Compare that to Alan Macfarlane’s and Gerry Martin’s history of glass. Here, we have a clearly articulated question and a deeply analytical account that seeks to provide answers. The question is, as so often nowadays: Why the West? The “Great Divergence,” Macfarlane and Gerry Martin explain, is rooted to a significant extent in the western ability to make and use glass in ways unlike any other civilization. Macfarlane and Martin argue that without glass, the way of life as we know it could not exist: There would be no electric light (no light bulbs), our homes would be dark and cold without window glass, there would be no modern science (as it depends on glass tools) and even western art as it unfolded since the Renaissance would have been different without access to quality mirrors. Once Europeans mastered glass and combined it with their curiosity about the world, other civilizations were no match. Glass, thus, is at the very core of our civilization.

This “Great Divergence” occurred according to Macfarlane and Martin already two thousand years ago, when the Romans pioneered the manufacturing of superior glass. These glass making skills survived the downfall of the Roman Empire in a few locales, especially in Syria, Egypt and the Eastern Empire, from where migrating craftsmen brought them back into Southern and Northern Europe in the twelfth and thirteenth centuries, for example to Venice and to Bohemia. By the fifteenth century, as a result, “glass had become ubiquitous” in Europe.(p. 26) Glass then became a central ingredient in laboratory science (flasks, telescopes, microscopes), allowing for an explosion of experimental science. At the same time, the spread of glass windows allowed Europeans to develop a different relationship to the natural world, as they experienced the sensation of looking at the word from the inside, experiencing a framed, and thus limited view of nature, encouraging its scientific exploration. Moreover, the mirror helped advance the concept of individualism. Equipped with these cultural proclivities and tools, Europeans could also spectacularly extend the intellectual life of people at their peak knowledge by giving them spectacles that allowed for close study and reading beyond age forty. While Macfarlane and Martin admit that the breakthrough in Europe can be explained in all kinds of ways ranging from its legal traditions to the spread of printing, they conclude that the crucial factor was glass.

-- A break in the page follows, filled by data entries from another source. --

Lemma exited_already_reported e code : downcast as_exited e = Some code → already_reported e = true.
Proof. intros H. unfold already_reported. by rewrite (err_is_Some as_exited e code H). Qed.

Lemma not_reported_wrap e : already_reported e = false → for_error (FailureReported e) = for_error e.
Proof.
  unfold already_reported. intros H. bool_to_prop. unfold for_error. simpl.
  destruct (downcast as_reported e) as [r|] eqn:E; [|done].
  apply (err_is_Some as_reported) in E. congruence.
Qed.

(** What a task ends with.  A cleanup failure replaces only a success, and
    then the task counts as failed; any other failure keeps its exit code, has
    been reported by the time it is returned, by the engine's own line before
    cleanup if nothing else had, and the task's last line is its own exit
    code whenever its container ran to an end, and none after a signal or a
    gone reader. *)
Theorem final_result_spec i cleanup_failed :
  match ci_result i with
  | Ok _ =>
      final_result i cleanup_failed =
        (if cleanup_failed then Err (CleanupFailed (ci_task i) (ci_run_id i)) else Ok tt) ∧
      final_events i cleanup_failed =
        [if cleanup_failed then TaskFailed (ci_task i) else TaskFinished (ci_task i) 0]
  | Err e =>
      ∃ e', final_result i cleanup_failed = Err e' ∧ for_error e' = for_error e ∧
        already_reported e' = true ∧
        failure_report i =
          (if already_reported e then []
           else [ErrorReported e (ci_cleanup_after_failure i && is_not_ready e)]) ∧
        final_events i cleanup_failed =
          match downcast as_exited e with
          | Some code => [TaskFinished (ci_task i) code]
          | None =>
              if err_is as_interrupted e || err_is as_stdout_closed e then []
              else [TaskFailed (ci_task i)]
          end
  end.
Proof.
  unfold final_events, final_result, failure_report, reported_result, interrupted_by, stdout_closed.
  destruct (ci_result i) as [[]|e].
  { destruct cleanup_failed; done. }
  assert ((if bool_decide (downcast as_interrupted e = None) && negb (err_is as_stdout_closed e)
      then [TaskFailed (ci_task i)] else []) =
    (if err_is as_interrupted e || err_is as_stdout_closed e then [] else [TaskFailed (ci_task i)]))
    as Hl.
  { unfold err_is at 2. destruct (downcast as_interrupted e); simpl; [done|].
    by destruct (err_is as_stdout_closed e). }
  unfold ran_to. destruct (downcast as_exited e) as [code|] eqn:Ex.
  - pose proof (exited_already_reported e code Ex) as Hr. rewrite Hr. simpl.
    exists e. split_and!; try done. unfold err_is at 1. by rewrite (exited_not_cleanup e code Ex).
  - simpl. destruct (already_reported e) eqn:Ea; simpl.
    + exists e. split_and!; try done. destruct (err_is as_cleanup_failed e); exact Hl.
    + exists (FailureReported e). split_and!; [done|by apply not_reported_wrap|done|done|].
      destruct (err_is as_cleanup_failed (FailureReported e)); exact Hl.
Qed.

Glass also explains the “Great Divergence,” because all these developments so crucial to European “take off” did not occur elsewhere. Though for a few hundred years, the center of global glass making skills was to be found in the Arab world, “Arabic theoreticians […] did not break through into that set of interconnected practices which we call science.” (p. 36) Moreover, in the thirteenth and fourteenth centuries, the Arab glass industry was all but destroyed. Other civilizations suffered from a similar lack of glass: India had very little high quality glass, Chinese glass technology was rudimentary and Japan was not successful at making high-quality glass ubiquitous.

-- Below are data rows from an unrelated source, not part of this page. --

(* ===== verification/IncludeTrust.v ===== *)
(** * IncludeTrust: what an included bundle may reach

    [ratect-core/src/include_trust.rs], with [Remote] of [git_include.rs] and
    [printable] of [ui.rs], which its messages and one stored name are made
    with.  A [Boundary] holds the checkout a bundle's files must stay in and
    what the bundle was granted; the checks here say which file may be read
    and which host path may be used.  The host is an interface; refusals are
    values of [trust_error], their texts left out. *)

From S2P Require Import Prelude Text Collections Regex Dockerignore Paths.
From stdpp Require Import options.

(** ** Names in messages *)

Definition hex_digit (n : N) : ascii :=
  if (n <? 10)%N then ascii_of_N (48 + n) else ascii_of_N (87 + n).

(** [char::escape_debug] of a control character. *)
Definition escape_debug (c : ascii) : list ascii :=
  if bool_decide (code c = 0%N) then chars "\0"
  else if bool_decide (code c = 9%N) then chars "\t"
  else if bool_decide (code c = 13%N) then chars "\r"
  else if bool_decide (code c = 10%N) then chars "\n"
  else
    let high := (code c / 16)%N in
    chars "\u{" ++ (if bool_decide (high = 0%N) then [] else [hex_digit high])
      ++ [hex_digit (code c mod 16)] ++ chars "}".

Definition escape_controls (value : string) (escaped : ascii → bool) : string :=
  of_chars (chars value ≫= λ c, if is_control c && escaped c then escape_debug c else [c]).

Definition printable (value : string) : string := escape_controls value (λ _, true).

(** [{:?}] of a text: quoted, with the quotes, backslashes and chars that do not
    print escaped. *)
Definition debug_char (c : ascii) : list ascii :=
  if bool_decide (code c = 34%N) || bool_decide (code c = 92%N) then ["\"%char; c]
  else if is_control c || bool_decide (code c = 160%N) || bool_decide (code c = 173%N) then escape_debug c
  else [c].

Definition debug_quoted (s : string) : string :=
  String "034" (of_chars (chars s ≫= debug_char)) +:+ String "034" EmptyString.

(** ** Remotes *)

Notation Remote := string (only parsing).

(** A URL without what precedes its last [@]. *)
Definition redacted (remote : Remote) : string :=
  match find_str "://" remote with
  | None => remote
  | Some scheme_end =>
      let head := of_chars (take (scheme_end + 3) (chars remote)) in
      let rest := of_chars (drop (scheme_end + 3) (chars remote)) in
      match rsplit_once "@" rest with
      | Some (_, host) => head +:+ "***@" +:+ host
      | None => remote
      end
  end.

Definition display_remote (remote : Remote) : string := printable (redacted remote).

Definition hides_credentials (remote : Remote) : bool :=
  match find_str "://" remote with
  | None => false
  | Some scheme_end => contains_char "@" (of_chars (drop (scheme_end + 3) (chars remote)))
  end.

Definition describe_include (remote : Remote) (git_ref : string) : string :=
  "'" +:+ display_remote remote +:+ "' at '" +:+ printable git_ref +:+ "'".

(** ** Grants *)

Record Grants := mk_grants { g_host_paths : bool; g_nested_git : option bool }.

Record Trust := mk_trust { t_host_paths : bool; t_nested_git : bool }.
#[global] Instance Trust_eq_dec : EqDecision Trust.
Proof. solve_decision. Defined.

Definition trust_none : Trust := mk_trust false false.

Record BundleId := mk_bundle_id { bi_remote : Remote; bi_git_ref : string }.
#[global] Instance BundleId_eq_dec : EqDecision BundleId.
Proof. solve_decision. Defined.

Record Bundle := mk_bundle { bu_id : BundleId; bu_trust : Trust }.
#[global] Instance Bundle_eq_dec : EqDecision Bundle.
Proof. solve_decision. Defined.

(** What an entry asks for counts only in a file outside every bundle. *)
Definition granted (declaring : option Bundle) (id : BundleId) (asked : Grants) : Bundle :=
  let owner_declared := match declaring with None => true | Some _ => false end in
  mk_bundle id (mk_trust (g_host_paths asked && owner_declared)
                         (default false (g_nested_git asked) && owner_declared)).

Record Boundary := mk_boundary { bo_repo_dir : string; bo_bundle : Bundle }.
#[global] Instance Boundary_eq_dec : EqDecision Boundary.
Proof. solve_decision. Defined.

Inductive HostPathField := VolumesField | BuildDirectoryField | BuildSecretsField | BuildSshField.
#[global] Instance HostPathField_eq_dec : EqDecision HostPathField.
Proof. solve_decision. Defined.

Definition field_name (field : HostPathField) : string :=
  match field with
  | VolumesField => "volumes"
  | BuildDirectoryField => "build_directory"
  | BuildSecretsField => "build_secrets"
  | BuildSshField => "build_ssh"
  end.

Inductive Escape := Lexical | ViaSymlink (real : string).

Inductive trust_error :=
| EscapesRepository (file : string) (bundle : BundleId)
| EscapesViaSymlink (file : string) (bundle : BundleId)
| FileUnresolved (file : string) (bundle : BundleId)
| CheckoutUnresolved (bundle : BundleId)
| PathUnresolved (path : string) (bundle : BundleId)
| PathEscapes (path project_dir : string) (field : HostPathField) (escape : Escape) (bundle : BundleId)
| NativeIncludeField (field : string) (repo : Remote)
| NestedGitInclude (declaring : BundleId) (repo : Remote)
| GrantsLost (fields : list string) (repo : Remote).

(** ** The host's files *)

(** [Path::canonicalize] *)
Inductive canonical_answer := RealPath (path : string) | NotFound | Unresolvable.

(** What is asked of the host in a state [W] of the world: the current
    directory, the home directory of the user's [/etc/passwd] entry, and the
    files. *)
Class FileTree (W : Type) := {
  current_dir : W → option string;
  home_directory : W → option string;
  canonicalize : W → string → canonical_answer;
  is_file : W → string → bool;
  exists_at : W → string → bool;
}.

(** What the standard library and the user's account say of them: both
    directories are absolute. *)
Class FileTreeLaws (W : Type) `{!FileTree W} : Prop := {
  current_dir_rooted w d : current_dir w = Some d → starts_with "/" d = true;
  home_directory_rooted w d : home_directory w = Some d → starts_with "/" d = true;
}.

(** [absolute_path] of [ratect-core/src/config.rs]. *)
Definition absolute_path `{!PathClean, FileTree W} (w : W) (path : string) : option string :=
  cwd ← current_dir w; Some (clean (path_join cwd path)).

(** The loop of [real_path_as_far_as_it_exists]; [missing_tail] is kept with
    the component pushed last in front. *)
Fixpoint real_path_loop `{FileTree W} (fuel : nat) (w : W) (path existing : string)
    (missing_tail : list string) : option string :=
  match fuel with
  | 0 => None
  | S fuel =>
      match canonicalize w existing with
      | RealPath canonical => Some (foldl path_join canonical missing_tail)
      | Unresolvable => None
      | NotFound =>
          match path_parent existing, file_name existing with
          | Some parent, Some name => real_path_loop fuel w path parent (name :: missing_tail)
          | _, _ => Some path
          end
      end
  end.

Definition real_path_as_far_as_it_exists `{FileTree W} (w : W) (path : string) : option string :=
  real_path_loop (S (length (components path).2)) w path path [].

(** ** Containment *)

Definition walk (s : string) : list string :=
  (if (components s).1 then ["/"] else []) ++ (components s).2.

Fixpoint relative_parts (root path : list string) : list string :=
  match root, path with
  | r :: root', p :: path' =>
      if bool_decide (r = p) then relative_parts root' path' else replicate (length root) ".." ++ path
  | _, _ => replicate (length root) ".." ++ path
  end.

Definition relative_to (root path : string) : string :=
  foldl path_join EmptyString (relative_parts (walk root) (walk path)).

Section boundary.
Context `{!PathClean, FileTree W}.

Definition check_contains (b : Boundary) (resolved : string) : result () trust_error :=
  let resolved := clean resolved in
  ensure (path_starts_with resolved (bo_repo_dir b)) (EscapesRepository resolved (bu_id (bo_bundle b))).

Definition describe (b : Boundary) (path : string) : string :=
  "'" +:+ printable (relative_to (bo_repo_dir b) (clean path)) +:+ "' from the bundle "
    +:+ describe_include (bi_remote (bu_id (bo_bundle b))) (bi_git_ref (bu_id (bo_bundle b))).

Definition describe_origin (origin : string) (boundary : option Boundary) : string :=
  match boundary with
  | Some b => describe b origin
  | None => debug_quoted origin
  end.

Definition check_contains_canonical (w : W) (b : Boundary) (resolved : string) : result () trust_error :=
  match canonicalize w resolved with
  | RealPath canonical_resolved =>
      match canonicalize w (bo_repo_dir b) with
      | RealPath canonical_root =>
          ensure (path_starts_with canonical_resolved canonical_root)
            (EscapesViaSymlink resolved (bu_id (bo_bundle b)))
      | _ => Err (CheckoutUnresolved (bu_id (bo_bundle b)))
      end
  | _ => Err (FileUnresolved resolved (bu_id (bo_bundle b)))
  end.

Definition boundary_contains (w : W) (boundary : option Boundary) (resolved : string)
    : result () trust_error :=
  match boundary with
  | None => Ok tt
  | Some b =>
      let? _ := check_contains b resolved in
      check_contains_canonical w b resolved
  end.

Definition describe_in_checkout (b : Boundary) (path : string) : option string :=
  if bool_decide (components path = components (bo_repo_dir b))
  then Some ("the checkout of the bundle "
    +:+ describe_include (bi_remote (bu_id (bo_bundle b))) (bi_git_ref (bu_id (bo_bundle b))))
  else if path_starts_with path (bo_repo_dir b) then Some (describe b path)
  else None.

Definition real_path (w : W) (b : Boundary) (path : string) : result string trust_error :=
  ok_or (real_path_as_far_as_it_exists w path) (PathUnresolved path (bu_id (bo_bundle b))).

Definition check_path_allowed (w : W) (b : Boundary) (resolved project_dir : string)
    (field : HostPathField) : result () trust_error :=
  let resolved := clean resolved in
  if t_host_paths (bu_trust (bo_bundle b)) then Ok tt
  else if negb (path_starts_with resolved (bo_repo_dir b) || path_starts_with resolved project_dir)
  then Err (PathEscapes resolved project_dir field Lexical (bu_id (bo_bundle b)))
  else
    let? real := real_path w b resolved in
    let? repo := real_path w b (bo_repo_dir b) in
    if path_starts_with real repo then Ok tt
    else
      let? project := real_path w b project_dir in
      ensure (path_starts_with real project)
        (PathEscapes resolved project_dir field (ViaSymlink real) (bu_id (bo_bundle b))).
End boundary.

(** ** Which file may declare a Git include *)

Inductive ConfigFormat := Compat | Native.
#[global] Instance ConfigFormat_eq_dec : EqDecision ConfigFormat.
Proof. solve_decision. Defined.

Definition restricting (declaring : option Bundle) (format : ConfigFormat) : option Bundle :=
  match format with Native => declaring | Compat => None end.

Inductive BatectFile := YamlRootProject | OwnedFile | BundleFile | BundleOfYamlRootProject.
#[global] Instance BatectFile_eq_dec : EqDecision BatectFile.
Proof. solve_decision. Defined.

Definition batect_file_of (in_bundle root_is_batect : bool) : BatectFile :=
  match in_bundle, root_is_batect with
  | false, true => YamlRootProject
  | false, false => OwnedFile
  | true, false => BundleFile
  | true, true => BundleOfYamlRootProject
  end.

Definition REVIEWED_FIELD : string := "reviewed_ratect_version".

Definition check_dialect (asked : Grants) (reviews : bool) (batect_file : option BatectFile)
    (repo : Remote) : result () trust_error :=
  match batect_file with
  | None => Ok tt
  | Some _ =>
      match g_nested_git asked with
      | Some _ => Err (NativeIncludeField "allow_nested_git_includes" repo)
      | None => ensure (negb reviews) (NativeIncludeField REVIEWED_FIELD repo)
      end
  end.

Definition refusing_nested_git (restricted : option Bundle) : option Bundle :=
  declaring ← restricted;
  if t_nested_git (bu_trust declaring) then None else Some declaring.

Definition check_may_declare_git (restricted : option Bundle) (repo : Remote)
    : result () trust_error :=
  match refusing_nested_git restricted with
  | None => Ok tt
  | Some declaring => Err (NestedGitInclude (bu_id declaring) repo)
  end.

Definition refuse_read {E} (check : result () E) : bool := negb (is_ok check).

(** ** Grants that arrive too late *)

Notation EffectiveGrants := (gmap string (option Trust)).

Definition record_grant (file : string) (trust : option Trust) (g : EffectiveGrants) : EffectiveGrants :=
  match g !! file with Some _ => g | None => <[file := trust]> g end.

Definition lost_fields (wanted effective : Trust) : list string :=
  (if t_host_paths wanted && negb (t_host_paths effective) then ["allow_host_paths"] else [])
  ++ (if t_nested_git wanted && negb (t_nested_git effective)
      then ["allow_nested_git_includes"] else []).

Definition check_grant (g : EffectiveGrants) (file : string) (wanted : Trust) (repo : Remote)
    : result () trust_error :=
  match g !! file with
  | Some None => Ok tt
  | Some (Some effective) =>
      match lost_fields wanted effective with
      | [] => Ok tt
      | lost => Err (GrantsLost lost repo)
      end
  | None =>
      match lost_fields wanted trust_none with
      | [] => Ok tt
      | lost => Err (GrantsLost lost repo)
      end
  end.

I am not an expert in the history of science nor in the history of the Renaissance, which makes it all but impossible to evaluate some of the large claims the authors make. But I very much appreciate the questions the book asks and how it goes about answering them. It is clear that Macfarlane and Martin draw greatest advantage of the commodity centered approach because it forces them to think comparatively and to think about very large networks. As the authors remark towards the end of their work, the question they pose only emerges if one thinks globally. Without looking at regions of the world outside of Europe, the question of glass does not pose itself and without thinking about large networks the history of glass in a particular European region or country can not be fully comprehended. In fact, if you want to understand Murano (Italy), you need to know about Aleppo (Syria).

While I am largely persuaded by Macfarlane’s and Martin’s approach, some questions still remain. For one, despite their protestations to the contrary, I still see a tension between the book’s repeated insistence that glass was the central factor in explaining the scientific revolution and the Renaissance, and hence the “Great Divergence,” while at the same time arguing that glass was only a necessary, but not a sufficient factor. When they argue towards the end of the book that even if China and Japan would have produced fine glass, the outcome might not have been different, they seem to be undermining their own argument (p. 202). “It is the attitude towards glass which distinguishes the history of glass in Western Europe to its history in Asia,” they argue, but if it is “the attitude” then would we not look for the factors explaining the “Great Divergence” in these “attitudes” (p.14).

Second, I wish Macfarlane and Martin would have engaged competing accounts of the “Great Divergence”—David Landes’, Kenneth Pomeranz’ and Jared Diamond’s, for example. They all provide very different explanations and also very different chronologies, and the authors could have profited from dealing with those.

Third, and related, I am somewhat suspect that the “Great Divergence” can be explained by reference to one core commodity such as glass at all. The above mentioned authors, despite their disagreements, teach us that we need to cast our nets wide, that there is probably not one “golden bullet” answer for what is after all one of the most important question in human history. It seems that we need to think in broader terms about the problem, especially about networks that are not focused on a particular commodity. A commodity centered view of history allows us to “see” and reconstruct certain networks of human interaction, but it is these networks themselves, reaching well beyond a particular commodity and deeply affected by relations of power, that perhaps allow us best to explain the “Great Divergence.”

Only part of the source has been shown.